# 2006 Merc 115hp 4 stroke



## Fast Eddy (Feb 28, 2008)

I have heard pros and cons on mercury engines. Would like to hear some experiences from some of you if you don't mind.


----------



## TheCaptKen (Mar 14, 2011)

If you are speaking of the Mercury F115, it was built by Yamaha.


----------



## MGuns (Dec 31, 2007)

I've had a Mercury 40, 115, 150 and a Verado 250. The only one I had issues with was the Verado and I would never buy another one.
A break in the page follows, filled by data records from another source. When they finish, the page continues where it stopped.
Lemma start_WInv w : whole_start w → WInv w.
Proof.
  intros [(k & e & Hsys & He & Hp) [(HIp & Hhp & Hpp) Hcp] [(HIc & Hhc & Hpc) Hcc] (HIf & Hhf & Hpf) Hnd Hop].
  destruct w as [s sp sc sf]. cbn in *. subst s. unfold kern in Hop. cbn in *.
  assert (client_fds (mkProxy k ∅ 0 [] ∅) = []) as Hcl by (unfold client_fds, fds_of; cbn; by rewrite map_to_list_empty).
  assert (servers ∅ sc = ∅) as Hsv by (unfold servers; by rewrite Hhc, Hcc, map_to_list_empty).
  split; cbn [sys par con fwd px sys_init].
  - apply (sys_run_SInv min_lvl (allowed_ports opt) (dns_opt opt) k e); [done..|apply rtc_refl].
  - split; cbn [calls closures next_cb Hcproxy.kernel].
    + rewrite Hpp. apply os_init; [by apply Inv_world|done|done|cbn; by rewrite Hcp].
    + by intros cb ?%elem_of_nil.
    + intros cb fd. by rewrite lookup_empty.
    + intros q h. by rewrite Hhp, lookup_empty.
  - split; cbn [calls closures next_cb Hcproxy.kernel].
    + rewrite Hpc. apply os_init; [by apply Inv_world|done|done|cbn; by rewrite Hcc].
    + by intros cb ?%elem_of_nil.
    + intros cb fd. by rewrite lookup_empty.
    + intros q h. by rewrite Hhc, lookup_empty.
    + intros cb cb' fd [(q & h & Hq & _)|(Hin & _)]; [by rewrite Hhc, lookup_empty in Hq|].
      rewrite Hcc in Hin. by apply elem_of_nil in Hin.
  - unfold kern. cbn [sys px sys_init Hcproxy.kernel].
    assert (others listen_fd (mkProxy k ∅ 0 [] ∅) sp sc = [pipe_fd sp; pipe_fd sc; listen_fd]) as ->.
    { unfold others. rewrite Hcl. cbn [closures]. by rewrite Hsv, elements_empty. }
    set (r := [pipe_fd sp; pipe_fd sc; listen_fd] : Reserved).
    assert (apart_fds (load_fwd k sf) = [pipe_fd sf; pipe_fd sp; pipe_fd sc; listen_fd]) as Hap.
    { unfold apart_fds, waiting_fds. cbn. by rewrite Hpf. }
    apply (fwd_ok_start (H9 := r)). split.
    + exists []. by apply Inv_world.
    + done.
    + rewrite Hap. assert ([pipe_fd sf; pipe_fd sp; pipe_fd sc; listen_fd] ≡ₚ [pipe_fd sp; pipe_fd sc; pipe_fd sf; listen_fd])
        as -> by solve_Permutation. done.
    + rewrite Hap. intros fd Hfd. destruct (Hop fd) as (Hpos & Ho & Hu); [set_solver|].
      split; [split; [done|by rewrite <- opened_view]| |exact Hu]. intros p h x. cbn. by rewrite Hhf, lookup_empty.
Qed.

Lemma whole_runs w0 w : options_ok → whole_start w0 → rtc whole_step w0 w → WInv w ∧ rtc sys_step (sys w0) (sys w).
Proof.
  intros [Hopt Hmax] Hs Hrun. apply start_WInv in Hs. induction Hrun as [w|w1 w2 w3 Hstep _ IH]; [by split; [|apply rtc_refl]|].
  destruct (whole_step_refines _ _ _ _ _ _ _ _ _ _ Hopt Hmax Hs Hstep) as [HW Hst].
  destruct (IH HW) as [HW3 Hst3]. split; [done|]. by etransitivity.
Qed.

Lemma whole_linked w0 w : options_ok → whole_start w0 → rtc whole_step w0 w → Linked w.
Proof.
  intros [Hopt Hmax] Hs Hrun. pose proof (start_WInv _ Hs) as HW.
  assert (Linked w0) as HL.
  { destruct Hs as [(k & e & Hsys & _) [_ Hpar] _ (_ & Hh & Hp) _ _]. split; [split|..]; unfold clients_heard; rewrite ?Hsys; cbn.
    - intros p q hp hq (Hq & _). by rewrite Hh, lookup_empty in Hq.
    - intros cf. rewrite Hp. by intros ?%elem_of_nil.
    - intros cb c. by rewrite lookup_empty.
    - by intros c f ?%elem_of_nil.
    - intros cb hp. cbn. rewrite Hpar. by intros ?%elem_of_nil.
    - by intros x cb ?%elem_of_nil.
    - by intros x y cb ?%elem_of_nil. }
  clear Hs. induction Hrun as [w|w1 w2 w3 Hstep _ IH]; [done|]. apply IH.
  - by destruct (whole_step_refines _ _ _ _ _ _ _ _ _ _ Hopt Hmax HW Hstep).
  - by eapply step_Linked.
Qed.

(** C14: Every step of the program, of whichever thread, keeps it well-formed: from
    any state in which the proxy and its resolver have their invariants, the
    handlers of the parser's and the connector's loops and the links of the
    forwarder have theirs over the one kernel, each handler's callback is one
    that the proxy keeps, and the descriptors that are not the forwarder's are
    open and distinct, to another one. *)
Theorem whole_step_well_formed w w' : options_ok → WInv w → whole_step w w' → WInv w'.
Proof. intros [Hopt Hmax] HW Hs. by destruct (whole_step_refines _ _ _ _ _ _ _ _ _ _ Hopt Hmax HW Hs). Qed.

(** C8: The whole program implements the proxy. In every run of the event loops,
    the resolver, the acceptor's loop and the callbacks over one kernel, the
    callbacks of [RunProxy] and the resolver take steps of Hcproxy.v, where the
    parser and the connector call their callbacks when and as they like: a
    callback is called once, with its client open, whatever the components do
    to the descriptors. What [proxy_serves_once] and [proxy_allowed_ports] say of the proxy holds
    of the program. *)
Theorem whole_refines_proxy w0 w :
  options_ok → whole_start w0 → rtc whole_step w0 w → rtc sys_step (sys w0) (sys w).
Proof. intros Ho Hs Hr. by apply (whole_runs w0 w). Qed.

(** C5: No client is forgotten, and none is served twice. In every reachable state
    each callback that [RunProxy] keeps for a client is one that a component
    still has to call, or has called and that is about to run: the parser has
    a handler with the client's descriptor and this callback, or its answer
    (and not both); the resolver has it pending; the connector has a handler
    with an open socket, or its result (and not both). Conversely the
    callback of every handler is kept, for the handler's client. *)
Theorem whole_clients_kept w0 w :
  options_ok → whole_start w0 → rtc whole_step w0 w →
  let kept := closures (px (sys w)) in
  (∀ cb fd, kept !! cb = Some (OnParsed fd) →
    (∃ hp, (cb, hp) ∈ Parser.calls (world (par w)) ∧ ∀ q h, handlers (par w) !! q = Some h → cb_ (sub_ h) ≠ cb) ∨
    ∃ q h, handlers (par w) !! q = Some h ∧ cb_ (sub_ h) = cb ∧ fd_ h = fd ∧ cb ∉ (Parser.calls (world (par w))).*1) ∧
  (∀ cb fd fr, kept !! cb = Some (OnResolved fd fr) → cb ∈ pending_cbs (resolver (sys w))) ∧
  (∀ cb fd, kept !! cb = Some (OnConnected fd) →
    (∃ sfd, (cb, sfd) ∈ connected (world (con w)) ∧ ∀ q h, handlers (con w) !! q = Some h → conn_cb (sub_ h) ≠ cb) ∨
    ∃ q h, handlers (con w) !! q = Some h ∧ conn_cb (sub_ h) = cb ∧ fd_ h ∈ opened (kern w) ∧
      cb ∉ (connected (world (con w))).*1) ∧
  (∀ q h, handlers (par w) !! q = Some h → kept !! cb_ (sub_ h) = Some (OnParsed (fd_ h))) ∧
  ∀ q h, handlers (con w) !! q = Some h → ∃ fd, kept !! conn_cb (sub_ h) = Some (OnConnected fd).
Proof.
  intros Ho Hs Hr. destruct (whole_runs w0 w Ho Hs Hr) as [HW _]. pose proof HW as [HI HP HC HF]. split_and!.
  - intros cb fd Hcb. destruct (pp_ok _ _ HP) as (xs & Hxs & HO). cbn in HO.
    destruct (proj1 (os_accounted _ _ _ _ _ _ _ HO cb) (pp_asked _ _ HP _ _ Hcb)) as [Hin|(q & h & [Hq _] & Hk)]; [left|right].
    + pose proof Hin as ([cb' hp] & -> & Hin')%list_elem_of_fmap. exists hp. split; [done|].
      intros q h Hq Heq. apply (pp_waiting _ _ q h HP Hq). by rewrite Heq.
    + exists q, h. split; [done|]. split; [done|]. rewrite <- Hk. split; [|by eapply pp_waiting].
      pose proof (pp_handlers _ _ HP q h Hq) as Hh. rewrite Hk, Hcb in Hh. by injection Hh.
  - intros cb fd fr Hcb. rewrite (sv_pending _ _ _ HI), (resolving_delete _ _ _ Hcb). by left.
  - intros cb fd Hcb. destruct (cp_ok _ _ HC) as (xs & Hxs & HO). cbn in HO.
    destruct (proj1 (os_accounted _ _ _ _ _ _ _ HO cb) (cp_asked _ _ HC _ _ Hcb)) as [Hin|(q & h & Hl & Hk)]; [left|right].
    + pose proof Hin as ([cb' sfd] & -> & Hin')%list_elem_of_fmap. exists sfd. split; [done|].
      intros q h Hq Heq. apply (cp_waiting _ _ q h HC Hq). by rewrite Heq.
    + pose proof Hl as [Hq _]. exists q, h. split; [done|]. split; [done|]. rewrite <- Hk. split; [|by eapply cp_waiting].
      by destruct (os_live _ _ _ _ _ _ _ HO q h Hl) as [_ ?].
  - apply HP.
  - apply HC.
Qed.

(** C7: One owner for each descriptor, and the bytes arrive. In every reachable
    state the descriptors of the loops' pipes, the listening socket, the
    clients on their way and the connector's sockets are open, no two the
    same; none of them is used by a link of the forwarder or waits in its
    queue; no two links share one; and between two links that are open, what
    each side has been given, followed by what is in its buffer, is the 200
    response (to the client) and the bytes taken from the other side, in
    order - although the parser, the connector and the callbacks open, close
    and read other descriptors of the same kernel all the time. *)
Theorem whole_relays w0 w :
  options_ok → whole_start w0 → rtc whole_step w0 w →
  let os := others listen_fd (px (sys w)) (par w) (con w) in
  NoDup (os ++ pipe_fd (fwd w) :: waiting_fds (fwd w)) ∧
  (∀ fd, fd ∈ os → (0 ≤ fd)%Z ∧ fd ∈ opened (kern w) ∧ ¬ fwd_owns (fwd w) fd) ∧
  (∀ p q hp hq r r' fd, handlers (fwd w) !! p = Some hp → handlers (fwd w) !! q = Some hq →
     uses hp r fd → uses hq r' fd → fd ∈ opened (kern w) ∧ p = q ∧ r = r') ∧
  ∀ p q hp hq, pair (fwd w) p q hp hq → open (sub_ hp) = true → open (sub_ hq) = true →
    let v := view_of (kern w) in
    bytes_at (v_given v) (fd_ hp) ++ buffered (out_ (sub_ hp)) v =
    greeting (name_ (sub_ hp)) ++ bytes_at (v_taken v) (fd_ hq).
Proof.
  intros Ho Hs Hr os. destruct (whole_runs w0 w Ho Hs Hr) as [HW _]. pose proof (wi_fwd _ _ _ HW) as HF.
  pose proof (λ fd, fwd_owns_opened _ _ fd HF) as Hown. destruct HF as (own & xs & HI & HF).
  pose proof (fw_waiting _ _ _ _ _ (fo_fwd _ _ _ HF)) as [Hnd _]. split_and!.
  - change (apart_fds (load_fwd (kern w) (fwd w))) with (apart_from os (load_fwd (kern w) (fwd w))) in Hnd.
    by rewrite apart_from_split in Hnd.
  - intros fd Hfd. destruct (others_opened _ _ w fd HW Hfd). split_and!; [done..|]. by intros [_ ?]%Hown.
  - intros p q hp hq r r' fd Hp Hq' Hu Hu'. rewrite opened_view. split.
    + by eapply (fw_uses _ _ _ _ _ (fo_fwd _ _ _ HF)).
    + by eapply (fw_unique _ _ _ _ _ (fo_fwd _ _ _ HF)).
  - apply (fo_relayed _ _ _ HF).
Qed.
The Verado was a 2006 so I believe it was a first generation but still never again.


----------



## Hydro Therapy 2 (Sep 11, 2008)

Yamaha really built a motor for Mercury?? That just seems crazy.


----------



## delta dooler (Mar 6, 2008)

I used to have nothing but Yamahas, got my first Merc about 8 yrs ago, now I have 2 and a Yammy, the Mercs are loud (2 strokes) but dependable and more economical than any other 2 stroke . (optimax) i wouldnt hesitate to get another Merc.


----------



## Fast Eddy (Feb 28, 2008)

I ended up buying a CH 17 with an 02 4S Merc 115. Runs like a champ. I am currently in the honeymoon stage of gearing it up to fish.


----------